> [Problem to solve]: From the data below, set down exactly the lines between the one holding "let ints := VSlice" and the one holding "must.NotEmpty ages message s", inclusive, and no others.

Segment Start: The records

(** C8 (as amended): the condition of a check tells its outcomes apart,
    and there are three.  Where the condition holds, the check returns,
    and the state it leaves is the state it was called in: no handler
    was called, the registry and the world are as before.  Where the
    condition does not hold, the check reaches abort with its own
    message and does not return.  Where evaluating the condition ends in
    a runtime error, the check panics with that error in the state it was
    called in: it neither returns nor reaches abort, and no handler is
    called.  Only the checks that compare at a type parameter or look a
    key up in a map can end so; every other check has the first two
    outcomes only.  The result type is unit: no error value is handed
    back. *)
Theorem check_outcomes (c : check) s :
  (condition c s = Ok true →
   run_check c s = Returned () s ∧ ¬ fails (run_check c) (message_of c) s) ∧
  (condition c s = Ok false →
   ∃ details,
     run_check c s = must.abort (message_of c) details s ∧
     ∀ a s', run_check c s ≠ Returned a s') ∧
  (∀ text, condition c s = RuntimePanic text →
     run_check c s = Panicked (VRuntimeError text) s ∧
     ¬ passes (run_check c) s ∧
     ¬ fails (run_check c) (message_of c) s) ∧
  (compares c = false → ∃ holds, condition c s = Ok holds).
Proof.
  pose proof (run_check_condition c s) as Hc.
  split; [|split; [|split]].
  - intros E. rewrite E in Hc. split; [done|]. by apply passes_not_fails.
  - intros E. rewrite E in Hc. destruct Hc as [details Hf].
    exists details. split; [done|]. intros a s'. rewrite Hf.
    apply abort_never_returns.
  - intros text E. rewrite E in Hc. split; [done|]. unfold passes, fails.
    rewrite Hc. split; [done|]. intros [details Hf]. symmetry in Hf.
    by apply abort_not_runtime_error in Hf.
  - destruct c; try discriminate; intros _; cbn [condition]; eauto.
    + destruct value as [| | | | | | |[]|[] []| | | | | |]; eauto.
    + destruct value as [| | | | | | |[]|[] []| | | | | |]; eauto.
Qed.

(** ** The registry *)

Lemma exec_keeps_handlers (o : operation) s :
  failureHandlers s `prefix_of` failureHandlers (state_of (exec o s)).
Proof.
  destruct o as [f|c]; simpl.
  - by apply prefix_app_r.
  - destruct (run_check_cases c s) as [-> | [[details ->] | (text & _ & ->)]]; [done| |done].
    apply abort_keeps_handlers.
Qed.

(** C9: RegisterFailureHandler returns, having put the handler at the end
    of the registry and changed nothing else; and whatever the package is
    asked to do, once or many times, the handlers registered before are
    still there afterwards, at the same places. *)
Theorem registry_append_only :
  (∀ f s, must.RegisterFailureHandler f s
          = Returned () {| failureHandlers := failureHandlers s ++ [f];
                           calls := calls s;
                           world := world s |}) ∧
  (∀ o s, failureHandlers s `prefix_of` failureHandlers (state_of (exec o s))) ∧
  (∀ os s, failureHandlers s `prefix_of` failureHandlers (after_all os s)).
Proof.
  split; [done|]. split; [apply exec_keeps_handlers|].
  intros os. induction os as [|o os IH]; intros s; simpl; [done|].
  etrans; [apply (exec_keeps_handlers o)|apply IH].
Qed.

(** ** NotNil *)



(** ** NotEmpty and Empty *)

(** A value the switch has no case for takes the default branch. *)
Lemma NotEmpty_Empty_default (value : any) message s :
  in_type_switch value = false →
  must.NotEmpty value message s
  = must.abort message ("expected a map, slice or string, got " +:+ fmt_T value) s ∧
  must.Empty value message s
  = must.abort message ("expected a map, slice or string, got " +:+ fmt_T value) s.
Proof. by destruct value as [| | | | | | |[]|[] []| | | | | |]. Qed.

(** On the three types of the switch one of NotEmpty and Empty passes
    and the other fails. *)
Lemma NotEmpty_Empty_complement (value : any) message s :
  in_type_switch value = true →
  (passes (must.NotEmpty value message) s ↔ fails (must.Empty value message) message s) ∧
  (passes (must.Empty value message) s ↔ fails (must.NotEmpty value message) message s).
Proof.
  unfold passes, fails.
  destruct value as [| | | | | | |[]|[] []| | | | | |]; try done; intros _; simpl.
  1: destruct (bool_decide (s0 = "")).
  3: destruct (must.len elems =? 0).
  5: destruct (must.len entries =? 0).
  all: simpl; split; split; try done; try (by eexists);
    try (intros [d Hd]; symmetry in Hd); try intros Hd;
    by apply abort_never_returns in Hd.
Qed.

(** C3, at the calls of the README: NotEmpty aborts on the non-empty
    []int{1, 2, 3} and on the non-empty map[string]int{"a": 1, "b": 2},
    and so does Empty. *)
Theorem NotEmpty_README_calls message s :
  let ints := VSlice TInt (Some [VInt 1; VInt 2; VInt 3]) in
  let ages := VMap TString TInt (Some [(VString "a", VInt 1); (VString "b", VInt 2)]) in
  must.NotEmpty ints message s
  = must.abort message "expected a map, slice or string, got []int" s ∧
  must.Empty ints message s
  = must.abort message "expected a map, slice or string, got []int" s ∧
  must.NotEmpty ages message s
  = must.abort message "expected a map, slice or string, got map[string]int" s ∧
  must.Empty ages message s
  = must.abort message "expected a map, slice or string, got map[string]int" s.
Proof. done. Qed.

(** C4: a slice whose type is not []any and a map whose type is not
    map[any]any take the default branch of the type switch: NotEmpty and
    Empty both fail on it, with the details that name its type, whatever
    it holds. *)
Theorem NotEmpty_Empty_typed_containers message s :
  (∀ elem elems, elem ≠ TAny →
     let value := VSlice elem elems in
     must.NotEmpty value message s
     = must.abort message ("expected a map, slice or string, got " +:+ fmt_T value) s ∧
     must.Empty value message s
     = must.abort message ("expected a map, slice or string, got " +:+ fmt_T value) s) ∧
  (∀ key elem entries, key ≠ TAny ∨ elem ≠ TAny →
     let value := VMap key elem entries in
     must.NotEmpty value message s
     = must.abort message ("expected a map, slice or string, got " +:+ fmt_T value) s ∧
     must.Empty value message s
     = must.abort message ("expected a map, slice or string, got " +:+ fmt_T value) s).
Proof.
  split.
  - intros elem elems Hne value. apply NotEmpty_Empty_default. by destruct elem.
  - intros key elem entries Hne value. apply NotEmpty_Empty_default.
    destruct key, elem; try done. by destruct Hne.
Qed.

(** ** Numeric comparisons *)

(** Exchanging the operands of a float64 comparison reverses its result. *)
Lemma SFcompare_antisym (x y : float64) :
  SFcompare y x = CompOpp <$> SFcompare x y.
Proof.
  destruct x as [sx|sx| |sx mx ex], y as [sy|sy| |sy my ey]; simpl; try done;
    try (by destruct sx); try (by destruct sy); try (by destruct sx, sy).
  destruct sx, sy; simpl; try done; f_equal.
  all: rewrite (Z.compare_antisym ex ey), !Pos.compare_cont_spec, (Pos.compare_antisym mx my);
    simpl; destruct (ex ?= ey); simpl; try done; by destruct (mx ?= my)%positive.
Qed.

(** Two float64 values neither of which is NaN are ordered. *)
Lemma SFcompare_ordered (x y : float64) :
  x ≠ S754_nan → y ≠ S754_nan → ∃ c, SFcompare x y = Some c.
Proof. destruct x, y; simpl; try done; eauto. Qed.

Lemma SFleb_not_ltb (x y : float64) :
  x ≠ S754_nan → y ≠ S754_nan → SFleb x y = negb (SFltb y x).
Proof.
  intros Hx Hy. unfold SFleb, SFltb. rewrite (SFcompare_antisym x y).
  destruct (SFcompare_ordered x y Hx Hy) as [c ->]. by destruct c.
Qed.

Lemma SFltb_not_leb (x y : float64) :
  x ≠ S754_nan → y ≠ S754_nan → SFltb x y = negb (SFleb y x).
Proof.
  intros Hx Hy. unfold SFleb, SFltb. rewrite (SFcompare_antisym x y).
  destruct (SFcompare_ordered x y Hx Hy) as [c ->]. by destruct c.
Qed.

Segment End: The records
Segment Start: The records

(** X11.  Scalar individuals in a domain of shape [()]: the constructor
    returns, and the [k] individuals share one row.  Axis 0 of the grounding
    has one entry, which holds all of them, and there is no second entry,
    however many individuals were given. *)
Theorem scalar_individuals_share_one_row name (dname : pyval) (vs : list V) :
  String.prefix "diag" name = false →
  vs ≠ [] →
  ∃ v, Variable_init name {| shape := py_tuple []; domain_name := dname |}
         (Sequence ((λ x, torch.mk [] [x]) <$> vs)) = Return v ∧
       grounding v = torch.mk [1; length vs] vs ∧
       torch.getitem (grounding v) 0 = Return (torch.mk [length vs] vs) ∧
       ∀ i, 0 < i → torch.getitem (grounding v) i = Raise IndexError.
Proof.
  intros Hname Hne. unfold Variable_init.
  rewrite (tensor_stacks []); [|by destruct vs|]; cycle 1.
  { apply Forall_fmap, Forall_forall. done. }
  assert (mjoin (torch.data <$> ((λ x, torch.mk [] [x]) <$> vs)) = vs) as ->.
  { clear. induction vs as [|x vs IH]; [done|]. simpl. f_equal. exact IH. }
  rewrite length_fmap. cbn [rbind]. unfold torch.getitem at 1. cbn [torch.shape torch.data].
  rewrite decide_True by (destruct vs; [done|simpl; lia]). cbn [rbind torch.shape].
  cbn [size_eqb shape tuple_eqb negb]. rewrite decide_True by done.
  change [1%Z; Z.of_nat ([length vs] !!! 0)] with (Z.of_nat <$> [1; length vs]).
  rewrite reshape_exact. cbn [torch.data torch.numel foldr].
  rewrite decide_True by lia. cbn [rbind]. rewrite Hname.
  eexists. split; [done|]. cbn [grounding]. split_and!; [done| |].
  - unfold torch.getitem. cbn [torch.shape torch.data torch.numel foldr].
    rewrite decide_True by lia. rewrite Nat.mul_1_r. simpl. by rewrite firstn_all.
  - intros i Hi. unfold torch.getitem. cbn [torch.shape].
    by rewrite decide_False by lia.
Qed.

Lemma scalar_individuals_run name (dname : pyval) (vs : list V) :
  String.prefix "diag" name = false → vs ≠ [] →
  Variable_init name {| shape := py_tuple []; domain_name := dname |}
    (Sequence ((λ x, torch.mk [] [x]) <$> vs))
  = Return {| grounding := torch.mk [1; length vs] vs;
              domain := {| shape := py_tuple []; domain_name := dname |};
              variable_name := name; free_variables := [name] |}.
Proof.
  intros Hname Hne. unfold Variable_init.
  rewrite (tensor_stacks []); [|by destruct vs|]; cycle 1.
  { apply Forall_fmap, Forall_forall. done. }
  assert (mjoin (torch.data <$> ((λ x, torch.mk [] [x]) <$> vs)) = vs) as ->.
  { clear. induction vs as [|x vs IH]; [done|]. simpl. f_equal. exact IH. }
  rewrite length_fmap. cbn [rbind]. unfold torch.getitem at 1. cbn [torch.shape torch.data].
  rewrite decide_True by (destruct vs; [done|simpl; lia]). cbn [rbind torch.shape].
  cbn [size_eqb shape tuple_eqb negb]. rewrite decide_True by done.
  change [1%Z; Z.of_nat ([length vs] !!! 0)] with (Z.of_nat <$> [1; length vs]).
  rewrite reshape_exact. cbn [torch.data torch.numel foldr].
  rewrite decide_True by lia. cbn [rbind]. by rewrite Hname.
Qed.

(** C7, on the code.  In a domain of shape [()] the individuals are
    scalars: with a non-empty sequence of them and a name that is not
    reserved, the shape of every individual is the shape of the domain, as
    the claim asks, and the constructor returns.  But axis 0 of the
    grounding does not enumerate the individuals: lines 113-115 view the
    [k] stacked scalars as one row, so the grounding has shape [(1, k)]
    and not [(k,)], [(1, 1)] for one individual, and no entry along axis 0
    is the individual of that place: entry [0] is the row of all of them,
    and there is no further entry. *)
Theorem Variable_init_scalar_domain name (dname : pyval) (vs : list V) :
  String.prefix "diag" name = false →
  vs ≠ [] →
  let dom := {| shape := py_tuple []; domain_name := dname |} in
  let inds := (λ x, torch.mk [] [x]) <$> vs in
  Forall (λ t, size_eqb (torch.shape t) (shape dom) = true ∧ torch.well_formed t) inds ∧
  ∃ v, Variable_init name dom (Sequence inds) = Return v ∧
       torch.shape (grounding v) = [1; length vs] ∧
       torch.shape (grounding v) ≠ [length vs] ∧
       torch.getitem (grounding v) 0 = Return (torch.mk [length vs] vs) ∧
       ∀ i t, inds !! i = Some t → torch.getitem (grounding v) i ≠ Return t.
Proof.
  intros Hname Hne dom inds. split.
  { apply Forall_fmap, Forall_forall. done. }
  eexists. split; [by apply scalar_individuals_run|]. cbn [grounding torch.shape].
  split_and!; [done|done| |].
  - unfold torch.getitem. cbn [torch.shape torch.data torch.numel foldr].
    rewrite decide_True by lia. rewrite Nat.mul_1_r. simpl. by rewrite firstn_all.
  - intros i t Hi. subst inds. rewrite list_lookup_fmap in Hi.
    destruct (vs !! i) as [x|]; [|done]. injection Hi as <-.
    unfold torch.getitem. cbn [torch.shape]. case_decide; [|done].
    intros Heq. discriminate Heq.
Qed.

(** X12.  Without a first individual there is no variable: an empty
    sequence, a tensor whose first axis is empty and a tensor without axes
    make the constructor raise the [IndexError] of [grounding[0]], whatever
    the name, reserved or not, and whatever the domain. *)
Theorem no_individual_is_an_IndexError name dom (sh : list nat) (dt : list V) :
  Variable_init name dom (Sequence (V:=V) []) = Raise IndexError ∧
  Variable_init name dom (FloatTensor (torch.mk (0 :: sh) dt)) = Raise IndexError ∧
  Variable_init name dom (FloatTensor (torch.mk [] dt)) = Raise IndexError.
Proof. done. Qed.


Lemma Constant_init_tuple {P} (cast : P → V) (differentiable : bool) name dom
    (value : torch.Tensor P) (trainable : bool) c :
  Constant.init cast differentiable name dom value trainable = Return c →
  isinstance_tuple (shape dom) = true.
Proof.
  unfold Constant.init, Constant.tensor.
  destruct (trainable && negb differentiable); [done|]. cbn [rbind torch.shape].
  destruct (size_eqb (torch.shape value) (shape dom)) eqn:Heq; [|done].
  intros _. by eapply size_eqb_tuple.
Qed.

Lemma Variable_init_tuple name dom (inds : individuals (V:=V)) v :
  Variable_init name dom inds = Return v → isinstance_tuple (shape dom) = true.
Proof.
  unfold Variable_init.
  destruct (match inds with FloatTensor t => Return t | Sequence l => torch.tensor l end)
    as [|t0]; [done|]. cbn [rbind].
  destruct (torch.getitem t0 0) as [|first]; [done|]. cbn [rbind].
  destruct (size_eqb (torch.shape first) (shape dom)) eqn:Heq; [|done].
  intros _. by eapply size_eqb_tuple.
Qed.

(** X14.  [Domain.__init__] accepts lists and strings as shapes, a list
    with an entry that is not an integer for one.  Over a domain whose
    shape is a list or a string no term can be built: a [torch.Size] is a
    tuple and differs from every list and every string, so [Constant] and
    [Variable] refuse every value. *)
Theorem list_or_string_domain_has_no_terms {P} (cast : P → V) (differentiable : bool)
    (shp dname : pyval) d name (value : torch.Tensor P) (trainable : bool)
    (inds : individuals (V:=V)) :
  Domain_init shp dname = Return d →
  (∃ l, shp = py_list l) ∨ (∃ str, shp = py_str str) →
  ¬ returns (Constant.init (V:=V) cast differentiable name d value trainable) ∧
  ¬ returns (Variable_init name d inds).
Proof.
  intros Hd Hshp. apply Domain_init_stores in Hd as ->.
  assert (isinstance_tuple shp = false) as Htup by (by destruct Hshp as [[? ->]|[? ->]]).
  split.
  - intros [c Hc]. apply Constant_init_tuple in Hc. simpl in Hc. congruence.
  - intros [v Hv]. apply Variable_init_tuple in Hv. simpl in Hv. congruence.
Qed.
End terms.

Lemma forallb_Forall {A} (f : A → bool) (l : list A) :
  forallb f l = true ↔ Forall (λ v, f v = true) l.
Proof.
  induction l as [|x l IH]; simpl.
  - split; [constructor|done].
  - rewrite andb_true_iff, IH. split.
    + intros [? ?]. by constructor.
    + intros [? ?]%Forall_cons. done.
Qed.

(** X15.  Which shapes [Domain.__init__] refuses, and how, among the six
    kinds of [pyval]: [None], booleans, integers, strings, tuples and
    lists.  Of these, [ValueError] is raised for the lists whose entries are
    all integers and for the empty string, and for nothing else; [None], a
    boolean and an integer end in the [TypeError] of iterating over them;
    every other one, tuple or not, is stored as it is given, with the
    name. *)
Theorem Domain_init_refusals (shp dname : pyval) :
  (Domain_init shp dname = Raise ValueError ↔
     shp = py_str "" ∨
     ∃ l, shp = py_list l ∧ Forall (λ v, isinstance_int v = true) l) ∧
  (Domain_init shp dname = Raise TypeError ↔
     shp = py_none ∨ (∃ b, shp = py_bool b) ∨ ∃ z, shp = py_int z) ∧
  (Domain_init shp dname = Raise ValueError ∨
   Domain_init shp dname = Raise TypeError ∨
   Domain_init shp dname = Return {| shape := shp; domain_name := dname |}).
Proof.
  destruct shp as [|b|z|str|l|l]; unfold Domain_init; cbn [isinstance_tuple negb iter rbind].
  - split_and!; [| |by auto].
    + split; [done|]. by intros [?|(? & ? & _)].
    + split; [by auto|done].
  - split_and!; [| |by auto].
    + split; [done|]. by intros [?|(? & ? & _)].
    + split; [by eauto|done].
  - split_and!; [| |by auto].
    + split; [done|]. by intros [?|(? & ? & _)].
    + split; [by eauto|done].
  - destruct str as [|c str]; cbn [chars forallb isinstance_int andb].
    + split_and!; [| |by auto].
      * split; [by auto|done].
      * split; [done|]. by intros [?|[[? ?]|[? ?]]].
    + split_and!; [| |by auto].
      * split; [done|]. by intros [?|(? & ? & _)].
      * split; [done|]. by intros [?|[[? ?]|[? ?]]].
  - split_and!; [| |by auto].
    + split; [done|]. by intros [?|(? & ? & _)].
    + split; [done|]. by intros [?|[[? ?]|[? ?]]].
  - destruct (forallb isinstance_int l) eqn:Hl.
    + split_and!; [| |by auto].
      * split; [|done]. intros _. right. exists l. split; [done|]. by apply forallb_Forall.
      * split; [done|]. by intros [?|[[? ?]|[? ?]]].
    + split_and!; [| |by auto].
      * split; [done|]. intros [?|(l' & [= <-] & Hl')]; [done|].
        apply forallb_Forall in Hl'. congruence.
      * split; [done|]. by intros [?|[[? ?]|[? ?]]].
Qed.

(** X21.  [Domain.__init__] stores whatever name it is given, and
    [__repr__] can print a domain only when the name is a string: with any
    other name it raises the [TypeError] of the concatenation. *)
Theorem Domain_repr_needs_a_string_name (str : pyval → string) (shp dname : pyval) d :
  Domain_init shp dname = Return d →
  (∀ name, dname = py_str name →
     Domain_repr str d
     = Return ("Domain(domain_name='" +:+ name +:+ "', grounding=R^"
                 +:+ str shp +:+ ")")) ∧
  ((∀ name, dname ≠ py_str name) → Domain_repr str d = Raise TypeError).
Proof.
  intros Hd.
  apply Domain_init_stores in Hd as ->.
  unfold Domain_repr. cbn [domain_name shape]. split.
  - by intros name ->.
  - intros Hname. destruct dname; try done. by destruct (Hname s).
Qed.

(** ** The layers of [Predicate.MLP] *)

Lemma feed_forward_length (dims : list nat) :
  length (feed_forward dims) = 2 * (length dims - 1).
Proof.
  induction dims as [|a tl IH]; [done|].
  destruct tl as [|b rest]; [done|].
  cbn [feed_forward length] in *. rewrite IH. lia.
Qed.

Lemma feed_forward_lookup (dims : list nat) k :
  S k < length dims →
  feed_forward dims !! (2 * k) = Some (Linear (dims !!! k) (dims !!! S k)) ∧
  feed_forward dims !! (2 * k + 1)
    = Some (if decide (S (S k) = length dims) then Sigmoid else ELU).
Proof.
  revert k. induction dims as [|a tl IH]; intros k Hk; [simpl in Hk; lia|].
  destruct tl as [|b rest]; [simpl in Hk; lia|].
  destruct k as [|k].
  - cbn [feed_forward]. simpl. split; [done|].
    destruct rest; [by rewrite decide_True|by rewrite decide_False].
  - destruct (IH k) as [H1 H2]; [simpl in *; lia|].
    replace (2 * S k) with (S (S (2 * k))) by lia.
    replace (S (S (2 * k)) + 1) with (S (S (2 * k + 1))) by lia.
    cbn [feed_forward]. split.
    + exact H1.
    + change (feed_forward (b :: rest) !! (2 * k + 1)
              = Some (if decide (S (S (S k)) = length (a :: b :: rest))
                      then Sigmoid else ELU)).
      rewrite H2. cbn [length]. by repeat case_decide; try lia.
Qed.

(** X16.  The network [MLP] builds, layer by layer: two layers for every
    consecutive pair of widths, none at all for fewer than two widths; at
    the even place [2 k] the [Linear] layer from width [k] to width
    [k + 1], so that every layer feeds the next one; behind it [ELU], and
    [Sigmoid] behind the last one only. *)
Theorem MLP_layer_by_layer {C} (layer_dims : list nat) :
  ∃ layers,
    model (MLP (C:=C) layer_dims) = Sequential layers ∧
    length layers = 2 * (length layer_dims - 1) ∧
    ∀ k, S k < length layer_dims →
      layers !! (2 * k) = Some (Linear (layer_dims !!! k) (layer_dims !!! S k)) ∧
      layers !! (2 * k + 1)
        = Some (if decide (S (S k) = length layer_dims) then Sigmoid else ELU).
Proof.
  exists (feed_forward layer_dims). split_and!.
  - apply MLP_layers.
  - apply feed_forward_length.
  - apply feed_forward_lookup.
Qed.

Segment End: The records

> [Answer box]:
  let ints := VSlice TInt (Some [VInt 1; VInt 2; VInt 3]) in
  let ages := VMap TString TInt (Some [(VString "a", VInt 1); (VString "b", VInt 2)]) in
  must.NotEmpty ints message s
  = must.abort message "expected a map, slice or string, got []int" s ∧
  must.Empty ints message s
  = must.abort message "expected a map, slice or string, got []int" s ∧
  must.NotEmpty ages message s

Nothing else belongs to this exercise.